En primer lugar, aparece la fase aguda de la infección por VIH, que ocurre pocas
semanas después del contagio. En esta etapa, el virus se multiplica rápidamente y
algunas personas pueden presentar síntomas similares a los de una gripe, como
fiebre, dolor de cabeza, fatiga y ganglios inflamados. Sin embargo, muchas veces
estos síntomas pasan desapercibidos.

Luego sigue la fase crónica o de latencia clínica, en la cual el virus continúa activo
pero se reproduce a niveles bajos. Esta etapa puede durar varios años, y la
persona puede no presentar síntomas evidentes. A pesar de ello, el VIH sigue
dañando el sistema inmunológico, especialmente las células encargadas de
defender el organismo.

Finalmente, si no se recibe tratamiento, se llega a la etapa del SIDA, que es la


fase más avanzada. En este punto, el sistema inmunológico está gravemente
debilitado, lo que permite la aparición de infecciones oportunistas y algunos tipos
de cáncer que el cuerpo normalmente podría combatir. Estas enfermedades
pueden poner en riesgo la vida de la persona.

Es importante destacar que con el uso de terapias antirretrovirales, el progreso del


VIH puede controlarse, evitando que la infección avance a SIDA y permitiendo a
las personas llevar una vida saludable.
CONCLUSION

En conclusión, el VIH/SIDA es una enfermedad que, aunque sigue siendo un


desafío importante para la salud mundial, puede ser controlada con los avances
médicos actuales. La información, la prevención y el acceso al tratamiento son
fundamentales para reducir su impacto en la sociedad.

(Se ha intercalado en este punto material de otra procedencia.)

(** * The generated type lists *)

Definition Types0 := types_struct 0.
Definition Types1 := types_struct 1.
Definition Types2 := types_struct 2.
Definition Types3 := types_struct 3.
Definition Types4 := types_struct 4.
Definition Types5 := types_struct 5.
Definition Types6 := types_struct 6.
Definition Types7 := types_struct 7.
Definition Types8 := types_struct 8.
Definition Types9 := types_struct 9.
Definition Types10 := types_struct 10.
Definition Types11 := types_struct 11.
Definition Types12 := types_struct 12.
Definition Types13 := types_struct 13.
Definition Types14 := types_struct 14.
Definition Types15 := types_struct 15.
Definition Types16 := types_struct 16.
Definition Types17 := types_struct 17.
Definition Types18 := types_struct 18.
Definition Types19 := types_struct 19.
Definition Types20 := types_struct 20.
Definition Types21 := types_struct 21.
Definition Types22 := types_struct 22.
Definition Types23 := types_struct 23.
Definition Types24 := types_struct 24.
Definition Types25 := types_struct 25.
Definition Types26 := types_struct 26.
Definition Types27 := types_struct 27.
Definition Types28 := types_struct 28.
Definition Types29 := types_struct 29.
Definition Types30 := types_struct 30.
Definition Types31 := types_struct 31.
Definition Types32 := types_struct 32.
Definition Types33 := types_struct 33.
Definition Types34 := types_struct 34.
Definition Types35 := types_struct 35.
Definition Types36 := types_struct 36.
Definition Types37 := types_struct 37.
Definition Types38 := types_struct 38.
Definition Types39 := types_struct 39.
Definition Types40 := types_struct 40.
Definition Types41 := types_struct 41.
Definition Types42 := types_struct 42.
Definition Types43 := types_struct 43.
Definition Types44 := types_struct 44.
Definition Types45 := types_struct 45.
Definition Types46 := types_struct 46.
Definition Types47 := types_struct 47.
Definition Types48 := types_struct 48.
Definition Types49 := types_struct 49.
Definition Types50 := types_struct 50.

(** The specializations of Types; the most special one that matches is the first in
    this order. *)
Definition Types_spec0 := types_spec 0.
Definition Types_spec1 := types_spec 1.
Definition Types_spec2 := types_spec 2.
Definition Types_spec3 := types_spec 3.
Definition Types_spec4 := types_spec 4.
Definition Types_spec5 := types_spec 5.
Definition Types_spec6 := types_spec 6.
Definition Types_spec7 := types_spec 7.
Definition Types_spec8 := types_spec 8.
Definition Types_spec9 := types_spec 9.
Definition Types_spec10 := types_spec 10.
Definition Types_spec11 := types_spec 11.
Definition Types_spec12 := types_spec 12.
Definition Types_spec13 := types_spec 13.
Definition Types_spec14 := types_spec 14.
Definition Types_spec15 := types_spec 15.
Definition Types_spec16 := types_spec 16.
Definition Types_spec17 := types_spec 17.
Definition Types_spec18 := types_spec 18.
Definition Types_spec19 := types_spec 19.
Definition Types_spec20 := types_spec 20.
Definition Types_spec21 := types_spec 21.
Definition Types_spec22 := types_spec 22.
Definition Types_spec23 := types_spec 23.
Definition Types_spec24 := types_spec 24.
Definition Types_spec25 := types_spec 25.
Definition Types_spec26 := types_spec 26.
Definition Types_spec27 := types_spec 27.
Definition Types_spec28 := types_spec 28.
Definition Types_spec29 := types_spec 29.
Definition Types_spec30 := types_spec 30.
Definition Types_spec31 := types_spec 31.
Definition Types_spec32 := types_spec 32.
Definition Types_spec33 := types_spec 33.
Definition Types_spec34 := types_spec 34.
Definition Types_spec35 := types_spec 35.
Definition Types_spec36 := types_spec 36.
Definition Types_spec37 := types_spec 37.
Definition Types_spec38 := types_spec 38.
Definition Types_spec39 := types_spec 39.
Definition Types_spec40 := types_spec 40.
Definition Types_spec41 := types_spec 41.
Definition Types_spec42 := types_spec 42.
Definition Types_spec43 := types_spec 43.
Definition Types_spec44 := types_spec 44.
Definition Types_spec45 := types_spec 45.
Definition Types_spec46 := types_spec 46.
Definition Types_spec47 := types_spec 47.
Definition Types_spec48 := types_spec 48.
Definition Types_spec49 := types_spec 49.

Definition Types_specs : list (list ctype → option (type_list ctype)) := [
  Types_spec0; Types_spec1; Types_spec2; Types_spec3; Types_spec4; Types_spec5; Types_spec6;
   Types_spec7; Types_spec8; Types_spec9; Types_spec10; Types_spec11; Types_spec12;
   Types_spec13; Types_spec14; Types_spec15; Types_spec16; Types_spec17; Types_spec18;
   Types_spec19; Types_spec20; Types_spec21; Types_spec22; Types_spec23; Types_spec24;
   Types_spec25; Types_spec26; Types_spec27; Types_spec28; Types_spec29; Types_spec30;
   Types_spec31; Types_spec32; Types_spec33; Types_spec34; Types_spec35; Types_spec36;
   Types_spec37; Types_spec38; Types_spec39; Types_spec40; Types_spec41; Types_spec42;
   Types_spec43; Types_spec44; Types_spec45; Types_spec46; Types_spec47; Types_spec48;
   Types_spec49].

(** Types<args>::type; more than 50 arguments are a compile-time error. *)
Definition Types (args : list ctype) : option (type_list ctype) :=
  match first_match Types_specs (with_defaults NoneType args) with
  | Some ts => Some ts
  | None => apply_nary 50 Types50 (with_defaults NoneType args)
  end.

(** * The generated template lists *)

Definition Templates0 := templates_struct 0.
Definition Templates1 := templates_struct 1.
Definition Templates2 := templates_struct 2.
Definition Templates3 := templates_struct 3.
Definition Templates4 := templates_struct 4.
Definition Templates5 := templates_struct 5.
Definition Templates6 := templates_struct 6.
Definition Templates7 := templates_struct 7.
Definition Templates8 := templates_struct 8.
Definition Templates9 := templates_struct 9.
Definition Templates10 := templates_struct 10.
Definition Templates11 := templates_struct 11.
Definition Templates12 := templates_struct 12.
Definition Templates13 := templates_struct 13.
Definition Templates14 := templates_struct 14.
Definition Templates15 := templates_struct 15.
Definition Templates16 := templates_struct 16.
Definition Templates17 := templates_struct 17.
Definition Templates18 := templates_struct 18.
Definition Templates19 := templates_struct 19.
Definition Templates20 := templates_struct 20.
Definition Templates21 := templates_struct 21.
Definition Templates22 := templates_struct 22.
Definition Templates23 := templates_struct 23.
Definition Templates24 := templates_struct 24.
Definition Templates25 := templates_struct 25.
Definition Templates26 := templates_struct 26.
Definition Templates27 := templates_struct 27.
Definition Templates28 := templates_struct 28.
Definition Templates29 := templates_struct 29.
Definition Templates30 := templates_struct 30.
Definition Templates31 := templates_struct 31.
Definition Templates32 := templates_struct 32.
Definition Templates33 := templates_struct 33.
Definition Templates34 := templates_struct 34.
Definition Templates35 := templates_struct 35.
Definition Templates36 := templates_struct 36.
Definition Templates37 := templates_struct 37.
Definition Templates38 := templates_struct 38.
Definition Templates39 := templates_struct 39.
Definition Templates40 := templates_struct 40.
Definition Templates41 := templates_struct 41.
Definition Templates42 := templates_struct 42.
Definition Templates43 := templates_struct 43.
Definition Templates44 := templates_struct 44.
Definition Templates45 := templates_struct 45.
Definition Templates46 := templates_struct 46.
Definition Templates47 := templates_struct 47.
Definition Templates48 := templates_struct 48.
Definition Templates49 := templates_struct 49.
Definition Templates50 := templates_struct 50.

El diagnóstico temprano y el uso adecuado de la terapia antirretroviral permiten


que las personas con VIH vivan más tiempo y con mejor calidad de vida, evitando
que la infección progrese a SIDA. Además, la educación y la eliminación de
estigmas son claves para fomentar el respeto, la comprensión y el apoyo hacia
quienes viven con esta condición.

En definitiva, enfrentar el VIH/SIDA no solo depende de la medicina, sino también


del compromiso social para promover conductas responsables, acceso a servicios
de salud y una mayor conciencia colectiva.